WORK REQUIRED ->
Repeat precisely the span of lines below that opens with the line containing "[Tensor::new], and every" and closes with the line containing "[crates/r9v-ir/src/graph.rs], first over", both included.

Top of SOURCE DATA

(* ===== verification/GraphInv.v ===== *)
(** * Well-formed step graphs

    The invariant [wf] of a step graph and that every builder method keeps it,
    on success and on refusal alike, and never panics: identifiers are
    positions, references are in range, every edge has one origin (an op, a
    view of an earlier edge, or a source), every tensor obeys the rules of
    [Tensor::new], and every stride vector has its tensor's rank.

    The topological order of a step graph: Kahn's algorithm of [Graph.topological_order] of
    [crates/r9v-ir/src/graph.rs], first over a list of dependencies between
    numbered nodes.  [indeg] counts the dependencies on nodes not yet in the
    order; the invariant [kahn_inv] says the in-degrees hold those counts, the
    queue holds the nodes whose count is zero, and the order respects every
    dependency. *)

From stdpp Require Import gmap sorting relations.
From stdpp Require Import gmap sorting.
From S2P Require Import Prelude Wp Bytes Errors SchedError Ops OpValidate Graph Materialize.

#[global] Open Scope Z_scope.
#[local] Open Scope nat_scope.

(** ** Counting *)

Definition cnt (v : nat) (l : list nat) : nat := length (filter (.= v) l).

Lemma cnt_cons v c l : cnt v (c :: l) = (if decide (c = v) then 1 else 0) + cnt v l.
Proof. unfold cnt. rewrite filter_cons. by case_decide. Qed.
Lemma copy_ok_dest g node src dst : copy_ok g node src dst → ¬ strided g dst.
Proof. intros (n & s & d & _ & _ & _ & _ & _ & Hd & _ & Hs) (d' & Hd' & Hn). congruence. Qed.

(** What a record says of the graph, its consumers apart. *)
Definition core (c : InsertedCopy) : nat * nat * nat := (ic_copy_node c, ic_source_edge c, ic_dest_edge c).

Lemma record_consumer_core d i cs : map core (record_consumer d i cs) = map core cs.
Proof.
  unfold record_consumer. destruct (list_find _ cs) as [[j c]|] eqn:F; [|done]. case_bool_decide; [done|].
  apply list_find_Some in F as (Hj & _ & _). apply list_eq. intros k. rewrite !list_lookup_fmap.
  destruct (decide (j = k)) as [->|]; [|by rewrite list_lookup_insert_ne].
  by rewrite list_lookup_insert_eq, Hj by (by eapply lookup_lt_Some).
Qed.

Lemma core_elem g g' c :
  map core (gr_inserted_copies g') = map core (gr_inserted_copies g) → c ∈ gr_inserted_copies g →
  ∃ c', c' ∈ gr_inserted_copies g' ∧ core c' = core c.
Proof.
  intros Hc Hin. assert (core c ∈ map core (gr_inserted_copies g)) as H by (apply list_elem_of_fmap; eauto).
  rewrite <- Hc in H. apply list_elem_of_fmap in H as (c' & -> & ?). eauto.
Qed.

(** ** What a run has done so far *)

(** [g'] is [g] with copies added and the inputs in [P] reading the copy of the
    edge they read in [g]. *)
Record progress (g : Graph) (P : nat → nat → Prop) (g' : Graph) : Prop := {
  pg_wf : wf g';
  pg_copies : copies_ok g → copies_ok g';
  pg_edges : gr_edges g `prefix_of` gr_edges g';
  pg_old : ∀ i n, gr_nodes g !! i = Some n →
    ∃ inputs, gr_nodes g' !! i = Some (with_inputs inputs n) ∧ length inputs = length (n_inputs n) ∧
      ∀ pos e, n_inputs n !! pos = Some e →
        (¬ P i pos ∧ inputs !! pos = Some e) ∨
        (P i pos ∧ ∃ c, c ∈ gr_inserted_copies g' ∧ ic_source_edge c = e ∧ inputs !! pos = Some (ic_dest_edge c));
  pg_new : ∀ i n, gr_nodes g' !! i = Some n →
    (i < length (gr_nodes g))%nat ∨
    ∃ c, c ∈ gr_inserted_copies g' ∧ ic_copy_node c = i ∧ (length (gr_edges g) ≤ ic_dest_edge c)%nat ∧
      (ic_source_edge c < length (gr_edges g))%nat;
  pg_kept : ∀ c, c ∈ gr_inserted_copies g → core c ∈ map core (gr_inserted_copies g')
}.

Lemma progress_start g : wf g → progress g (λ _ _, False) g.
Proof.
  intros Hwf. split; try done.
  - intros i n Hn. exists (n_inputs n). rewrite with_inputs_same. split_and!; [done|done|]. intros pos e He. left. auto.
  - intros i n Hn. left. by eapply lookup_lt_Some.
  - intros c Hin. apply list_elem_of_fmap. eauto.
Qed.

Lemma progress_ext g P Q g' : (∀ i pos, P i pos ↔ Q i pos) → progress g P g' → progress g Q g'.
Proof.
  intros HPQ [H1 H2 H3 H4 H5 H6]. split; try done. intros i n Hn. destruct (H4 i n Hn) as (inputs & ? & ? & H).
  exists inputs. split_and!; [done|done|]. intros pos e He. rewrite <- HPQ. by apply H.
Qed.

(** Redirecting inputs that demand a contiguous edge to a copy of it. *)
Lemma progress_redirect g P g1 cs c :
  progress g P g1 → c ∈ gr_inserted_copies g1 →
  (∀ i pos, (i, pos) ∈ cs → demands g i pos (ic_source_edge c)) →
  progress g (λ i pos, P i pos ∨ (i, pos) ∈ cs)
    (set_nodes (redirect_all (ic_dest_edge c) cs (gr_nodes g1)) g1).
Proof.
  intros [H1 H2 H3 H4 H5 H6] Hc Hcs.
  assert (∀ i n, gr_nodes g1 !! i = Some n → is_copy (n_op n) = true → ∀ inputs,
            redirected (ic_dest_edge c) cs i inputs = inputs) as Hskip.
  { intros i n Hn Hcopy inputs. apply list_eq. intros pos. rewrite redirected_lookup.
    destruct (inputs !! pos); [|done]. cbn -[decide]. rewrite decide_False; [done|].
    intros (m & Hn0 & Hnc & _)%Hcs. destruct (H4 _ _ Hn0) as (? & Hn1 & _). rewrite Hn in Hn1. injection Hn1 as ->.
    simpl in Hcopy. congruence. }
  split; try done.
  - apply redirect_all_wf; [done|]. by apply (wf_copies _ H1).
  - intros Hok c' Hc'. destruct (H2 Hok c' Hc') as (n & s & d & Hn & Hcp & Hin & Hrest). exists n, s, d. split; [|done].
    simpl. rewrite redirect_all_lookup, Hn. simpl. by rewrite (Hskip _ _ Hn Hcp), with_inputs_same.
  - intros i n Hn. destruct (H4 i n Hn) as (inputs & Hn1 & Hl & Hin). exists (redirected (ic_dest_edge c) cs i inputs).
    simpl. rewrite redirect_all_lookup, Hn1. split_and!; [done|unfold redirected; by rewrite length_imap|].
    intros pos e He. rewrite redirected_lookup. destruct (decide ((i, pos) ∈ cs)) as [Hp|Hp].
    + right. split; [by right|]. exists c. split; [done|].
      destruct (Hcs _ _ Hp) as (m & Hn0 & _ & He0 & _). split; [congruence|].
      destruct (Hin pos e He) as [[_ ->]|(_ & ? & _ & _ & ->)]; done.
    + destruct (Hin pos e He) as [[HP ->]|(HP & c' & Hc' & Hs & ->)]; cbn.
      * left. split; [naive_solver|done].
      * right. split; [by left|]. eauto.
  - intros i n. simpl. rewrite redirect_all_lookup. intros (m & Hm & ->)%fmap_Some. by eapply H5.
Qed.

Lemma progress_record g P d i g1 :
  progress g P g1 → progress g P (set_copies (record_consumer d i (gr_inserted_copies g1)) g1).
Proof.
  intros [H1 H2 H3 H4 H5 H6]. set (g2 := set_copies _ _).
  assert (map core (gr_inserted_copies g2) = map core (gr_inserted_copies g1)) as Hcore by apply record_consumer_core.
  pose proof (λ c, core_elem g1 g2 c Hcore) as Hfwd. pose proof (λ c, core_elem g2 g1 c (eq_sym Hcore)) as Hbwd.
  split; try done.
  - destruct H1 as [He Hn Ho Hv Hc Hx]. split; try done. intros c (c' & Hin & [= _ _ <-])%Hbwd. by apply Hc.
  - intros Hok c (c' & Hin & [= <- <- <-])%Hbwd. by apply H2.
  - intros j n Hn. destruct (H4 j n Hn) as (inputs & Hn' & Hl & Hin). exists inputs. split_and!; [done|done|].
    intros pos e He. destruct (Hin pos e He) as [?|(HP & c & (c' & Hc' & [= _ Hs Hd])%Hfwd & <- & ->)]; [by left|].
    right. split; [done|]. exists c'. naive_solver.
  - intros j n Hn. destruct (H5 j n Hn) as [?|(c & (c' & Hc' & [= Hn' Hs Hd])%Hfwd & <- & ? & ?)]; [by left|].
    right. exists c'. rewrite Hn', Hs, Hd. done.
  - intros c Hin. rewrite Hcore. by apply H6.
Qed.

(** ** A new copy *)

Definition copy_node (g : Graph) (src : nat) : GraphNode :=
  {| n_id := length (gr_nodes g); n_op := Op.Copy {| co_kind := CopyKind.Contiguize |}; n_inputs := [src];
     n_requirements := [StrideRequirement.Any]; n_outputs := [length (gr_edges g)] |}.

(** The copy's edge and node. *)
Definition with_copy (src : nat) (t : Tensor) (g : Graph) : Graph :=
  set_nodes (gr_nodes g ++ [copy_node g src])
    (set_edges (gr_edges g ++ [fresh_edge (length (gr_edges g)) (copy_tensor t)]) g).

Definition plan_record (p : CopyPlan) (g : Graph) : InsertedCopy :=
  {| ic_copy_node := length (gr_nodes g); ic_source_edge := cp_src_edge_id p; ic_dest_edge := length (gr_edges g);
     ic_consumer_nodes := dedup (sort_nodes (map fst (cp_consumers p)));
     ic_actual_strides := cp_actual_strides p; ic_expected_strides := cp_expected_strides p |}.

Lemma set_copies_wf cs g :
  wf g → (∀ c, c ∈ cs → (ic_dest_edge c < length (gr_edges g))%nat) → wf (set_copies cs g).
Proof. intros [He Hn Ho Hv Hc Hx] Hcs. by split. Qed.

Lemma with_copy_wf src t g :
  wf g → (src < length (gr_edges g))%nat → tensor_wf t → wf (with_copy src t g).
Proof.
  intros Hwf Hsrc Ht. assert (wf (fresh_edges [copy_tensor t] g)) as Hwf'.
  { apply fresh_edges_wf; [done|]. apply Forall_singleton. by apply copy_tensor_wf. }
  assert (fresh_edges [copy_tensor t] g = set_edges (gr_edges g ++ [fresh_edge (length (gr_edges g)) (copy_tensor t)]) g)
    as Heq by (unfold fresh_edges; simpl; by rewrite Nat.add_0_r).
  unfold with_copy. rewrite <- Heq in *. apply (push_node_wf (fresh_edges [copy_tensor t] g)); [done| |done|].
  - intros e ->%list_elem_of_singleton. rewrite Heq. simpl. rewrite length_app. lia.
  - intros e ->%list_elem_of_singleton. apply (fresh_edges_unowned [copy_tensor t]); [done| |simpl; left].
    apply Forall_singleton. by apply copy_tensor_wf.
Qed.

Bottom of SOURCE DATA

ANSWER FOR THE TASK ->
    [Tensor::new], and every stride vector has its tensor's rank.

    The topological order of a step graph: Kahn's algorithm of [Graph.topological_order] of
    [crates/r9v-ir/src/graph.rs], first over a list of dependencies between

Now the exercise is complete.